After a little up and down on the minor road from Moggio to Ovedasso I got down to Moggio and took the main road to Tolmezzo (318m). The little bridge from Moggio on to the road to Ovedasso that collapsed some years ago has still not been restored and thus I had to cycle like 500m on gravel every time back and forth. This little road is even in the salite.ch list of climbs as it is quite a hilly and steep little road overlooking the motorway and the old main road up to Austria.

I stopped at some place after Tolmezzo for a little coffee. The day was sunny and the weather was perfect. I was soon in Cedarchis (401m) where I took as planned the little road through the little village that eventually meet up with the slightly less narrow road going up the mountainside above the valley road to Paularo. The photo here is from the small road through Cedarchis.


Casera Valmedan alta

I continued along the winding road until a first turn-off for Rivalpo but that road was sort of closed or simply not used, so continued as planned to a place called Rosa dei Venti (just like the B&B I stayed at, but guess it is a common name). Here a nice serpentine road climbs up to Rivalpo.
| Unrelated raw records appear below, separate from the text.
(* ===== verification/AdminAuth.v ===== *)
(** * Administrators: passwords, sessions and passkeys

    The part of [database.rs] about administrators with the handlers of
    [main.rs] that sign them in.  As in [Users], what runs in one transaction is
    one step; signing in with a password reads the account, waits for Argon2 and
    writes, and is two steps.  WebAuthn is third-party code: a passkey is known
    by its credential id and by what an authentication changes in it. *)
From S2P Require Import Prelude RustStr Config RateLimit Quota Users.
Open Scope string_scope.
Open Scope Z_scope.
Open Scope list_scope.

Definition SESSION_LIFETIME_SECS : Z := 24 * 60 * 60.
Definition ADMIN_LOGIN_FAILURE_LIMIT : Z := 5.
Definition ADMIN_LOGIN_LOCK_SECS : Z := 15 * 60.
Definition WEBAUTHN_CHALLENGE_LIFETIME_SECS : Z := 5 * 60.

Class PasskeyApi : Type := {
  Passkey : Type;
  AuthenticationResult : Type;
  (** the credential id, as it is stored *)
  cred_id : Passkey -> string;
  result_cred_id : AuthenticationResult -> string;
  user_verified : AuthenticationResult -> bool;
  update_credential : AuthenticationResult -> Passkey -> Passkey;
}.

Module Admin.
Record t : Type := {
  id : Z; password_hash : string; role : string; disabled : bool; failed_login_count : Z; locked_until : option Z;
  user_handle : string; created_at : Z; updated_at : Z;
}.

Definition set_failures (failures : Z) (until : option Z) (now : Z) (a : t) : t := {|
  id := id a; password_hash := password_hash a; role := role a; disabled := disabled a; failed_login_count := failures;
  locked_until := until; user_handle := user_handle a; created_at := created_at a; updated_at := now;
|}.

Definition set_password (hash : string) (now : Z) (a : t) : t := {|
  id := id a; password_hash := hash; role := role a; disabled := disabled a;
  failed_login_count := failed_login_count a; locked_until := locked_until a; user_handle := user_handle a;
  created_at := created_at a; updated_at := now;
|}.

(** The reset from the command line. *)
Definition reset (hash : string) (now : Z) (a : t) : t := {|
  id := id a; password_hash := hash; role := role a; disabled := false; failed_login_count := 0; locked_until := None;
  user_handle := user_handle a; created_at := created_at a; updated_at := now;
|}.

Definition touch (now : Z) (a : t) : t := set_failures (failed_login_count a) (locked_until a) now a.
End Admin.

Module AdminSession.
Record t : Type := { username : string; auth_method : string; created_at : Z; expires_at : Z; last_used_at : Z }.

Definition touch (now : Z) (s : t) : t := {|
  username := username s; auth_method := auth_method s; created_at := created_at s; expires_at := expires_at s;
  last_used_at := now;
|}.
End AdminSession.

Module PasskeyRow.
Record t `{PasskeyApi} : Type := {
  username : string; name : string; credential_id : string; passkey : Passkey; created_at : Z; last_used_at : option Z;
}.
End PasskeyRow.

Module WebauthnChallenge.
Record t : Type := {
  username : string; kind : string; state_json : string; session_token_hash : option string; created_at : Z; expires_at : Z;
}.
End WebauthnChallenge.

(** The tables; [settings] holds the initial administrator and the
    configuration that was saved last. *)
Record Console `{PasskeyApi} : Type := {
  admin_users : gmap string Admin.t;
  next_admin_id : Z;
  admin_sessions : gmap string AdminSession.t;
  admin_passkeys : gmap Z PasskeyRow.t;
  next_passkey_id : Z;
  admin_webauthn_challenges : gmap string WebauthnChallenge.t;
  initial_admin_user_handle : option string;
  runtime_config : option Config.t;
  security_audit : list Audit;
}.

Section Updates.
Context `{PasskeyApi}.

Definition on_admins (f : gmap string Admin.t -> gmap string Admin.t) (c : Console) : Console := {|
  admin_users := f (admin_users c); next_admin_id := next_admin_id c; admin_sessions := admin_sessions c;
  admin_passkeys := admin_passkeys c; next_passkey_id := next_passkey_id c;
  admin_webauthn_challenges := admin_webauthn_challenges c; initial_admin_user_handle := initial_admin_user_handle c;
  runtime_config := runtime_config c; security_audit := security_audit c;
|}.

Definition on_admin_sessions (f : gmap string AdminSession.t -> gmap string AdminSession.t) (c : Console) : Console := {|
  admin_users := admin_users c; next_admin_id := next_admin_id c; admin_sessions := f (admin_sessions c);
  admin_passkeys := admin_passkeys c; next_passkey_id := next_passkey_id c;
  admin_webauthn_challenges := admin_webauthn_challenges c; initial_admin_user_handle := initial_admin_user_handle c;
  runtime_config := runtime_config c; security_audit := security_audit c;
|}.

Definition on_passkeys (f : gmap Z PasskeyRow.t -> gmap Z PasskeyRow.t) (c : Console) : Console := {|
  admin_users := admin_users c; next_admin_id := next_admin_id c; admin_sessions := admin_sessions c;
  admin_passkeys := f (admin_passkeys c); next_passkey_id := next_passkey_id c;
  admin_webauthn_challenges := admin_webauthn_challenges c; initial_admin_user_handle := initial_admin_user_handle c;
  runtime_config := runtime_config c; security_audit := security_audit c;
|}.

Definition on_challenges (f : gmap string WebauthnChallenge.t -> gmap string WebauthnChallenge.t) (c : Console) :
    Console := {|
  admin_users := admin_users c; next_admin_id := next_admin_id c; admin_sessions := admin_sessions c;
  admin_passkeys := admin_passkeys c; next_passkey_id := next_passkey_id c;
  admin_webauthn_challenges := f (admin_webauthn_challenges c); initial_admin_user_handle := initial_admin_user_handle c;
  runtime_config := runtime_config c; security_audit := security_audit c;
|}.

Definition with_settings (handle : option string) (config : option Config.t) (c : Console) : Console := {|
  admin_users := admin_users c; next_admin_id := next_admin_id c; admin_sessions := admin_sessions c;
  admin_passkeys := admin_passkeys c; next_passkey_id := next_passkey_id c;
  admin_webauthn_challenges := admin_webauthn_challenges c; initial_admin_user_handle := handle;
  runtime_config := config; security_audit := security_audit c;
|}.

Definition insert_audit (now : Z) (username action detail : string) (c : Console) : Console := {|
  admin_users := admin_users c; next_admin_id := next_admin_id c; admin_sessions := admin_sessions c;
  admin_passkeys := admin_passkeys c; next_passkey_id := next_passkey_id c;
  admin_webauthn_challenges := admin_webauthn_challenges c; initial_admin_user_handle := initial_admin_user_handle c;
  runtime_config := runtime_config c; security_audit := security_audit c ++ [Build_Audit now username action detail];
|}.

Definition write_security_audit (now : Z) (username action detail : string) (c : Console) : Console :=
  insert_audit now (if str_is_empty username then "unknown" else username) action detail c.
End Updates.

(** ** Signing in with a password *)

Record AdminSessionGrant : Type := { as_token : string; as_expires_at : Z; as_username : string; as_role : string }.
Record AdminIdentity : Type := { ai_username : string; ai_role : string }.

Inductive AdminLoginOutcome : Type :=
| Success (session : AdminSessionGrant)
| Invalid
| Locked (retry_after_secs : Z).

(** The row [login_with_context] read, its clock, and the verdict of Argon2. *)
Record AdminAttempt : Type := { at_username : string; at_now : Z; at_row : Admin.t; at_valid : bool }.

Section Login.
Context `{SecretApi} `{PasskeyApi}.

Definition begin_admin_login (now : Z) (username password source : string) (c : Console) :
    (AdminLoginOutcome * Console) + AdminAttempt :=
  let username := str_trim username in
  match admin_users c !! username with
  | None => inl (Invalid, write_security_audit now username "admin_login_failed" source c)
  | Some row =>
      if Admin.disabled row then inl (Invalid, write_security_audit now username "admin_login_failed" source c)
      else
        let locked := match Admin.locked_until row with Some until => now <? until | None => false end in
        if locked then
          inl (Locked (sat_sub_i64 (default now (Admin.locked_until row)) now),
               write_security_audit now username "admin_login_locked" source c)
        else inr {| at_username := username; at_now := now; at_row := row;
                    at_valid := argon2_matches password (Admin.password_hash row) |}
  end.

(** [INSERT INTO admin_sessions]: the token hash is the primary key, the user
    name a foreign key. *)
Definition insert_admin_session (now : Z) (token username auth_method : string) (c : Console) : option Console :=
  match admin_sessions c !! hash_token token, admin_users c !! username with
  | None, Some _ =>
      Some (on_admin_sessions <[hash_token token := {|
        AdminSession.username := username; AdminSession.auth_method := auth_method; AdminSession.created_at := now;
        AdminSession.expires_at := now + SESSION_LIFETIME_SECS; AdminSession.last_used_at := now |}]> c)
  | _, _ => None
  end.

(** [None] is a database error. *)
Definition finish_admin_login (token source : string) (attempt : AdminAttempt) (c : Console) :
    option AdminLoginOutcome * Console :=
  let now := at_now attempt in
  let username := at_username attempt in
  if negb (at_valid attempt) then
    let failures := match Admin.locked_until (at_row attempt) with
                    | Some _ => 1
                    | None => Admin.failed_login_count (at_row attempt) + 1
                    end in
    let next_locked_until := if ADMIN_LOGIN_FAILURE_LIMIT <=? failures then Some (now + ADMIN_LOGIN_LOCK_SECS) else None in
    let c := on_admins (alter (Admin.set_failures failures next_locked_until now) username) c in
    let c := write_security_audit now username "admin_login_failed" source c in
    (Some (match next_locked_until with Some _ => Locked ADMIN_LOGIN_LOCK_SECS | None => Invalid end), c)
  else
    match insert_admin_session now token username "password" c with
    | None => (None, c)
    | Some c1 =>
        let c2 := on_admins (alter (Admin.set_failures 0 None now) username) c1 in
        (Some (Success {| as_token := token; as_expires_at := now + SESSION_LIFETIME_SECS; as_username := username;
                          as_role := Admin.role (at_row attempt) |}),
         insert_audit now username "admin_login_succeeded" source c2)
    end.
There are two roads up the the church above Rivalpo and I took the road through the little village. Above the church the road becomes narrow, but it is still fine for a while passing by an oddly placed football area, but possibly the only little place where it was flat enough around here. Thereafter the road surface deteriorated, but it is all asphalted, which I was not certain about.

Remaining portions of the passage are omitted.